Python SDK for Compresr - Intelligent prompt compression service

These details have not been verified by PyPI

Project links

Project description

Compresr Python SDK

Query-aware LLM context compression — reduce LLM API costs by 30-70%.

Install

pip install compresr

Get an API key at compresr.ai → Dashboard → API Keys.

Quick start

from compresr import CompressionClient

client = CompressionClient(api_key="cmp_your_api_key")

result = client.compress(
    context="Long passage to compress...",
    query="What is the main conclusion?",
    target_compression_ratio=0.5,
)

print(f"Original:   {result.data.original_tokens} tokens")
print(f"Compressed: {result.data.compressed_tokens} tokens")
print(f"Saved:      {result.data.tokens_saved} tokens")
print(result.data.compressed_context)

The default model is latte_v2 (query-aware). Pass any other model name your account has access to via compression_model_name="..." — the backend validates.

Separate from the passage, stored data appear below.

(* ===== verification/SignalStream.v ===== *)
(** The stream of envelopes that a request opens: src/api/stream_ingress.rs, and the answer that is
    not a stream: src/api/stream_ingress/non_stream.rs.

    What the server sends is a list of chunks and errors; the requests that are repeated are the
    list of what they meet.  Logging is left out, but for the summary of a stream. *)
From Stdlib Require Import NArith ZArith Lia.
From stdpp Require Import base list gmap sets strings numbers.
From S2P Require Import Prelude Text Utf8 Collections Json Usage Evidence DeltaAccumulator TextNormaliser Envelope Normalizer ProtocolIngress StreamParser ToolPreview History ToolRules ConversationState ModelRequest.
#[local] Open Scope N_scope.

(** ** The stream *)
Inductive StreamError : Type := TransportError (message : str) | ParseFailed.
(** What is logged when a stream ends. *)
Record StreamSummary := mk_StreamSummary {
  ss_outcome : str;
  ss_envelope_count : N;
  ss_tool_call_starts : N;
  ss_tool_call_completions : N;
  ss_tool_call_failures : N;
  ss_final_status : str;
  ss_usage : option TokenUsageEnvelope;
}.

(** [summaries]: what was logged; [summary_emitted] is that there is one. *)
Record SignalStreamState := mk_SignalStreamState {
  upstream : list (bytes + str);
  sss_parser : StreamParser;
  pending : list RuntimeEnvelope;
  terminal_outcome : option str;
  envelope_count : N;
  tool_call_starts : N;
  tool_call_completions : N;
  tool_call_failures : N;
  last_usage : option TokenUsageEnvelope;
  final_status : option str;
  summaries : list StreamSummary;
}.
Definition build_signal_stream_state (upstream : list (bytes + str)) (task : N) : SignalStreamState :=
  mk_SignalStreamState upstream (parser_new task) [] None 0 0 0 0 None None [].

Definition set_upstream (v : list (bytes + str)) (s : SignalStreamState) : SignalStreamState :=
  mk_SignalStreamState v (sss_parser s) (pending s) (terminal_outcome s) (envelope_count s) (tool_call_starts s)
    (tool_call_completions s) (tool_call_failures s) (last_usage s) (final_status s) (summaries s).
Definition set_parser (v : StreamParser) (s : SignalStreamState) : SignalStreamState :=
  mk_SignalStreamState (upstream s) v (pending s) (terminal_outcome s) (envelope_count s) (tool_call_starts s)
    (tool_call_completions s) (tool_call_failures s) (last_usage s) (final_status s) (summaries s).
Definition set_pending (v : list RuntimeEnvelope) (s : SignalStreamState) : SignalStreamState :=
  mk_SignalStreamState (upstream s) (sss_parser s) v (terminal_outcome s) (envelope_count s) (tool_call_starts s)
    (tool_call_completions s) (tool_call_failures s) (last_usage s) (final_status s) (summaries s).
Definition set_terminal_outcome (v : str) (s : SignalStreamState) : SignalStreamState :=
  mk_SignalStreamState (upstream s) (sss_parser s) (pending s) (Some v) (envelope_count s) (tool_call_starts s)
    (tool_call_completions s) (tool_call_failures s) (last_usage s) (final_status s) (summaries s).
Definition set_counts (count starts completions failures : N) (usage : option TokenUsageEnvelope) (status : option str)
    (s : SignalStreamState) : SignalStreamState :=
  mk_SignalStreamState (upstream s) (sss_parser s) (pending s) (terminal_outcome s) count starts completions failures usage
    status (summaries s).
Definition set_summaries (v : list StreamSummary) (s : SignalStreamState) : SignalStreamState :=
  mk_SignalStreamState (upstream s) (sss_parser s) (pending s) (terminal_outcome s) (envelope_count s) (tool_call_starts s)
    (tool_call_completions s) (tool_call_failures s) (last_usage s) (final_status s) v.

Adaptive (dynamic) compression — `latte_v2` only

latte_v2 can pick the keep-ratio per document instead of holding a fixed target. Useful for RAG / tool-output flows where chunk density varies a lot: dense docs keep more, sparse docs compress hard.

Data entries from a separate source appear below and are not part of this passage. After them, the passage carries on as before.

Lemma after_round e r rounds us first f s :
  reaches_end e rounds -> concat (map arrived (r :: rounds)) = us ++ [e] -> forallb (fun u => negb (is_end u)) us = true ->
  done_ s.1 = false -> turn_in_progress s.1 = true -> done_ (batch_update e (run_updates us s)).1 = true ->
  (arrived r <> [] -> quit_done f = done_ (run_updates (arrived r) s).1) ->
  (done_ (run_updates (arrived r) s).1 = false -> quit_done f = false) ->
  exists f', looped rounds first f (run_updates (arrived r) s) = (true, f', batch_update e (run_updates us s)).
Proof.
  intros IH Hc Hus Hd Ht Hend Hq1 Hq2. cbn [map concat] in Hc.
  destruct (concat (map arrived rounds)) as [|x l _] eqn:El using rev_ind.
  - rewrite app_nil_r in Hc. rewrite Hc in *.
    assert (run_updates (us ++ [e]) s = batch_update e (run_updates us s)) as Hr by (unfold run_updates; by rewrite fold_left_app).
    rewrite Hr in *. exists f. apply loop_quits. rewrite Hq1; [done|]. by destruct us.
  - rewrite app_assoc in Hc. apply app_inj_tail in Hc as [Hc ->]. subst us.
    rewrite forallb_app in Hus. apply andb_true_iff in Hus as [Hu1 Hu2]. destruct s as [b c].
    destruct (waits (arrived r) b c Hu1 Hd) as [Hw1 Hw2].
    assert (run_updates (arrived r ++ l) (b, c) = run_updates l (run_updates (arrived r) (b, c))) as Hr
      by (unfold run_updates; by rewrite fold_left_app).
    rewrite Hr in *. apply IH; try done; [by rewrite Hw2 | by apply Hq2].
Qed.

Lemma loop_ends e rounds : reaches_end e rounds.
Proof.
  induction rounds as [|r rounds IH]; intros us first f s Hc Hus Hd Ht Hq Hend; [by destruct us|].
  cbn [run should_quit batch_frontend]. rewrite Hq.
  destruct (waiting_round r first f s Hd Ht Hq) as (first' & f1 & -> & _ & Hq1 & Hq2). by apply after_round.
Qed.

(** The loop of the runtime answers as the plain loop does.  However the updates of the pulse
    are spread over the rounds of the loop, and whenever the tick is due, the loop with the batch
    frontend is left once the pulse has ended, and the mode and the context then are those of
    [run_batch]. *)
Theorem loop_runs_batch task opts instructions now received c us e rounds :
  asks_model opts task ->
  received (start_pulse task (pulses c)) = us ++ [e] ->
  forallb (fun u => negb (is_end u)) us = true -> is_end e = true ->
  concat (map arrived rounds) = us ++ [e] ->
  let id := unwrap_or (resume_id opts) (uuid_task_id now) in
  exists f b c', looped rounds true (frontend_quit_new task) (batch_new id opts instructions, c) = (true, f, (b, c'))
    /\ run_batch path_found task opts instructions now received c = Some (result_of id b, c').
Proof.
  intros Ha Hr Hus He Hc id.
  destruct (run_batch_ended task opts instructions now received c us e [] Ha Hr Hus He) as (-> & Hd & _).
  fold id in Hd |- *. set (c1 := mk_BatchContext _ _ _) in *. set (s1 := batch_update e _) in *.
  enough (exists f, looped rounds true (frontend_quit_new task) (batch_new id opts instructions, c) = (true, f, s1)) as [f Hf].
  { destruct s1 as [b c']. by exists f, b, c'. }
  destruct rounds as [|r rounds]; [by destruct us|]. cbn [run should_quit batch_frontend frontend_quit_new quit_done].
  unfold round. cbn [poll_user_input batch_frontend]. unfold batch_poll, note_done.
  cbn [done_ turn_in_progress batch_new fst orb inner frontend_new frontend_quit_new quit_done opt_is_some].
  unfold on_frontend_signal. cbn [on_user_input batch_runtime_mode]. rewrite input_starts by done. fold c1.
  rewrite apply_updates_run. apply (after_round e); try done. by apply loop_ends.
Qed.
End runs.

Lemma first_end us : existsb is_end us = true ->
  exists l e r, us = l ++ e :: r /\ forallb (fun u => negb (is_end u)) l = true /\ is_end e = true.
Proof.
  induction us as [|u us IH]; [done|]. cbn [existsb]. destruct (is_end u) eqn:E.
  - intros _. by exists [], u, us.
  - intros (l & e & r & -> & Hl & He)%IH. exists (u :: l), e, r. cbn [forallb]. by rewrite E.
Qed.

(** ** With the context of the runtime *)
Section answered.
Context {W : Type} `{Surroundings W} `{RuntimeContext.PanicState W} {clock : Clock} {chrono : Chrono}.
Context {js : SerdeJson} {pretty : PrettyJson} {diff : LineDiff} {hash : ContentHash} {ho : RuntimeContext.HashOrder}.
Variable s : Settings.
Variable join_error : str.

Lemma pulse_sends_end input prompt policy shared (c c' : RuntimeContext W) :
  active (manager c) = None -> run_pulse s join_error input prompt policy shared c = Returns c' ->
  existsb is_end (sent c') = true.
Proof.
  intros Ha. unfold run_pulse, spawn_message. cbv zeta.
  destruct (send_returns (with_channel s) input policy (match shared with Some v => if is_empty (trim v) then None else Some (trim v) | None => None end)
    (set_updates [] (manager (set_runtime_prompt prompt c))) Ha) as [->|(result & m' & ->)];
    cbv beta iota; unfold mbind, outcome_bind; (destruct (forward_all _ _) as [[shown f]|]; [|done]).
  - intros [= <-]. cbn [sent send with_tokens]. by rewrite existsb_app, orb_true_r.
  - destruct result; intros [= <-]; cbn [sent send with_tokens]; by rewrite existsb_app, orb_true_r.
Qed.

(** C21: a batch run ends.  With the context of the runtime and no turn open, a task that reaches the
    model is answered in one turn, completed or failed, whatever the model, the tools and the hooks
    do, unless the task that forwards the text panics. *)
Theorem batch_run_ends path_found task opts instructions now (c : RuntimeContext W) (disk : NotesDisk) :
  asks_model opts task -> active (manager c) = None ->
  returns (run_pulse s join_error task None DefaultPolicy None c) = true ->
  exists status lines d,
    run_batch (H := runtime_pulses s join_error) path_found task opts instructions now sent (mk_BatchContext c disk [])
    = Some (mk_BatchResult status lines 1 (unwrap_or (resume_id opts) (uuid_task_id now)), d)
    /\ (status = TCompleted \/ status = TFailed).
Proof.
  intros Hm Ha Hp. destruct (run_pulse _ _ _ _ _ _ _) as [c'|] eqn:E; [|done].
  destruct (first_end _ (pulse_sends_end _ _ _ _ _ _ Ha E)) as (us & e & rest & Hs & Hus & He).
  destruct (run_batch_ended (H := runtime_pulses s join_error) path_found task opts instructions now sent
    (mk_BatchContext c disk []) us e rest Hm) as (-> & _ & -> & _); [by cbn; rewrite E|done|done|].
  do 3 eexists. split; [done|]. destruct e; try done; auto.
Qed.
End answered.

(** ** Examples *)
Section examples.
(** A context that remembers what was asked. *)
#[local] Instance asked_pulses : PulseContext (list str) := {|
  start_pulse input c := c ++ [input];
  last_pulse_tokens _ := PulseTokens.mk 3 4 false 0 0;
|}.

Definition sample_request : ToolApprovalRequest := mk_ToolApprovalRequest t!"write_file" t!"preview".
Definition sample_us : list UiUpdate :=
  [UiBlockStart 0 (FinalText []); UiBlockDelta 0 t!"done"; UiBlockComplete 0; UiBlockDelta 0 t!"late";
   UiBlockStart 1 (ToolCall t!"a" t!"write_file" (Object [(t!"path", String t!"x.rs")]) Envelope.Pending);
   UiToolApprovalRequest sample_request; UiBlockStart 2 (ToolResult t!"a" t!"ok" false)].
Definition no_notes : NotesDisk := mk_NotesDisk NoStore NoNotes None None None.
Definition sample_context : BatchContext (list str) := mk_BatchContext [] no_notes [].
Definition sample_opts : BatchRunOpts := mk_BatchRunOpts (Some 5) (Some ApproveOnce) Jsonl None.

Lemma sample_asks : asks_model sample_opts t!"fix it".
Proof. split; discriminate. Qed.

# Server adapts per-doc, capped between 1.5x and 10x by default
result = client.compress(
    context="...",
    query="...",
    compression_model_name="latte_v2",
    dynamic=True,
)

# Tighter band — never less than 2x, never more than 6x
result = client.compress(
    context="...",
    query="...",
    compression_model_name="latte_v2",
    dynamic=True,
    dynamic_min_ratio=2.0,
    dynamic_max_ratio=6.0,
)

When dynamic=True, target_compression_ratio is ignored. Sending dynamic=True to a model that doesn't support it (e.g. latte_v1) returns a 422 from the API.

Batch

Compress up to 100 contexts in one call. Pass a single query (applied to all) or a list of one query per context:

batch = client.compress_batch(
    contexts=["Doc 1...", "Doc 2...", "Doc 3..."],
    queries="What is self-attention?",
    target_compression_ratio=0.5,
)

print(f"Total saved: {batch.data.total_tokens_saved} tokens")

Async + streaming

result = await client.compress_async(context="...", query="...")

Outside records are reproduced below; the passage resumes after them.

Lemma coherent_later n c fs : coherent c fs -> coherent c (later n fs).
Proof. intros Hc p e He. destruct (Hc p e He) as (? & ? & ?). split_and!; [done | cbn; lia | done]. Qed.
Lemma stamped_later n fs : stamped_by fs -> stamped_by (later n fs).
Proof. intros [Hl Hs]. split; [done|]. intros q data mt Hq. apply Hs in Hq. cbn. lia. Qed.

Lemma coherent_write n c fs p content fs' :
  0 < n -> coherent c fs -> stamped_by fs -> fs_write (later n fs) p content = inr fs' -> coherent c fs'.
Proof.
  intros Hn Hc Hs Hw q e He. destruct (Hc q e He) as (Hq & Ht & Hr).
  pose proof (write_stamped _ _ _ _ (stamped_later n fs Hs) Hw) as [Hs' Hclock].
  split; [done|]. rewrite Hclock. split; [cbn; lia|]. intros Hf.
  destruct (fingerprint_read _ _ _ Hf Hs') as (r & data & Hl & Hd & Hlen & _).
  destruct (write_keeps (later n fs) p content fs' q r data (fp_modified (ce_fingerprint e))) as [Hl0 Hd0];
    [by apply stamped_later | done..| cbn; lia|].
  assert (lookup_path fs q = At r /\ node_at (nodes fs) r = Some (File data (fp_modified (ce_fingerprint e)))) as [H1 H2] by done.
  assert (read_to_string fs' q = read_to_string fs q) as -> by (unfold read_to_string; by rewrite Hl, Hd, H1, H2).
  apply Hr. unfold file_fingerprint, metadata. rewrite H1, H2. destruct (ce_fingerprint e) as [len mt]. cbn in *. by subst.
Qed.

(** C25: the cache of files cannot be seen.  Starting from an empty cache, whatever files are read and
    written, every read through the cache gives the text or the error that reading the file gives,
    as long as each write bears a later time than what was there before it and no link has a root
    in its middle. *)
Theorem cache_transparent events fs ledger0 :
  stamped_by fs -> forallb time_passes events = true ->
  Forall (fun '(cached, direct) => cached = Some direct) (history events cache_default (mk_World fs ledger0)).
Proof using Hwd.
  intros Hs. generalize (coherent_empty fs). generalize cache_default as c. intros c Hc He.
  change fs with (files (mk_World fs ledger0)) in Hc, Hs. revert Hc Hs. generalize (mk_World fs ledger0) as w. intros w.
  revert c w. induction events as [|e events IH]; intros c w Hc Hs; [by constructor|].
  cbn [forallb] in He. apply andb_true_iff in He as [Ht He]. destruct e as [text|n p content]; cbn [history].
  - destruct (read_cached base op Hwd text c w Hc Hs) as (r & c' & -> & Hc' & ->). constructor; [done|]. by apply IH.
  - apply N.ltb_lt in Ht. destruct (fs_write (later n (files w)) p content) as [err|fs'] eqn:E.
    + apply IH; [done|by apply coherent_later | by apply stamped_later].
    + apply IH; [done|by apply (coherent_write n _ (files w) p content)|].
      by apply (write_stamped _ _ _ _ (stamped_later n _ Hs)) in E as [? _].
Qed.
End history.

(** ** The limits *)
Lemma from_utf8_length bs s : from_utf8 bs = Some s -> N.of_nat (length bs) = blen s.
Proof.
  revert s. induction bs as [bs IH] using (induction_ltof1 _ (@length _)). unfold ltof in IH. intros s.
  destruct bs as [|b1 r1]; [by intros [= <-]|]. cbn [from_utf8].
  destruct (b1 <? 128) eqn:E1.
  { destruct (from_utf8 r1) as [t|] eqn:E; [|done]. intros [= <-]. apply IH in E; [|cbn; lia].
    cbn [blen length]. apply N.ltb_lt in E1. unfold len_utf8. rewrite (proj2 (N.ltb_lt b1 128)) by done. lia. }
  destruct r1 as [|b2 r2]; [done|]. destruct ((194 <=? b1) && (b1 <? 224) && is_cont b2) eqn:E2.
  { destruct (from_utf8 r2) as [t|] eqn:E; [|done]. intros [= <-]. apply IH in E; [|cbn; lia].
    cbn [blen length]. unfold is_cont in E2. bool_cases. unfold len_utf8. repeat case_match; bool_cases; lia. }
  destruct r2 as [|b3 r3]; [done|]. cbv zeta. match goal with |- context [if ?b then _ else _] => destruct b eqn:E3 end.
  { destruct (from_utf8 r3) as [t|] eqn:E; [|done]. intros [= <-]. apply IH in E; [|cbn; lia].
    cbn [blen length]. unfold is_cont in E3. bool_cases. unfold len_utf8. repeat case_match; bool_cases; lia. }
  destruct r3 as [|b4 r4]; [done|]. clear E3. cbv zeta.
  match goal with |- context [if ?b then _ else _] => destruct b eqn:E4 end; [|done].
  destruct (from_utf8 r4) as [t|] eqn:E; [|done]. intros [= <-]. apply IH in E; [|cbn; lia].
  cbn [blen length]. unfold is_cont in E4. bool_cases. unfold len_utf8. repeat case_match; bool_cases; lia.
Qed.

Definition weight (m : gmap path CacheEntry) : N := sum_N (map (fun x => blen (ce_content x.2)) (map_to_list m)).

Lemma weight_insert p e m : m !! p = None -> weight (<[p := e]> m) = blen (ce_content e) + weight m.
Proof. intros Hp. unfold weight. by rewrite (sum_N_perm _ _ (fmap_Permutation _ _ _ (map_to_list_insert m p e Hp))). Qed.

Lemma weight_delete p e m : m !! p = Some e -> weight m = blen (ce_content e) + weight (delete p m).
Proof. intros Hp. rewrite <- (weight_insert p) by apply lookup_delete_eq. by rewrite insert_delete_id. Qed.

Definition accounted (c : ContextCache) : Prop := total_bytes c = weight (entries c).
Definition within_limits (c : ContextCache) : Prop :=
  accounted c /\ (size (entries c) <= MAX_CACHE_ENTRIES)%nat /\ total_bytes c <= MAX_CACHE_TOTAL_BYTES.

Lemma remove_accounted p c : accounted c ->
  accounted (remove_entry p c) /\ entries (remove_entry p c) = delete p (entries c)
  /\ total_bytes (remove_entry p c) <= total_bytes c.
Proof.
  unfold accounted, remove_entry. intros Ha. destruct (entries c !! p) as [e|] eqn:E; cbn.
  - pose proof (weight_delete p e _ E). unfold sat_sub. split_and!; [lia | done | lia].
  - by rewrite delete_id.
Qed.

Lemma oldest_in c p : oldest c = Some p -> is_Some (entries c !! p).
Proof.
  unfold oldest. destruct (map_to_list (entries c)) as [|x r] eqn:E; [done|]. intros [= <-].
  assert (forall l x, fold_left older l x = x \/ fold_left older l x ∈ l) as Hf.
  { clear. induction l as [|y l IH]; intros x; [by left|]. cbn [fold_left]. unfold older at 2 4.
    destruct (_ <? _); destruct (IH (if last_access y.2 <? last_access x.2 then y else x)) as [H|H].
    all: try (destruct (IH x) as [->|H']; [by left | right; by right]).
    all: destruct (IH y) as [->|H']; right; [by left | by right]. }
  assert (fold_left older r x ∈ map_to_list (entries c)) as Hin.
  { rewrite E. destruct (Hf r x) as [->|H]; [by left | by right]. }
  destruct (fold_left older r x) as [q e]. apply elem_of_map_to_list in Hin. by exists e.
Qed.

for chunk in client.compress_stream(context="...", query="..."):
    print(chunk.content, end="")

LLM-agnostic agent client

One CompressionClient, three provider-shape facades, one engine. Construct the client with llm= and you get an agent surface where every tool output is compressed automatically before the LLM sees it.

import os
from compresr import CompressionClient, WebSearchTool

client = CompressionClient(
    api_key=os.environ["COMPRESR_API_KEY"],
    llm="anthropic",                        # or "openai", "google_genai"
    llm_api_key=os.environ["ANTHROPIC_API_KEY"],
    compression={"target_compression_ratio": 0.5, "min_tokens": 300},
)

Use llm="anthropic:claude-haiku-4-5" if you want a default — but the call-site model= always wins.

Three equivalent surfaces sit on the same client — the model lives at the call site, just like Anthropic's and OpenAI's own SDKs:

# Anthropic shape
client.messages.create(model="claude-haiku-4-5", max_tokens=512,
                       messages=[...], tools=[...])

# OpenAI shape
client.chat.completions.create(model="gpt-5-mini", messages=[...], tools=[...])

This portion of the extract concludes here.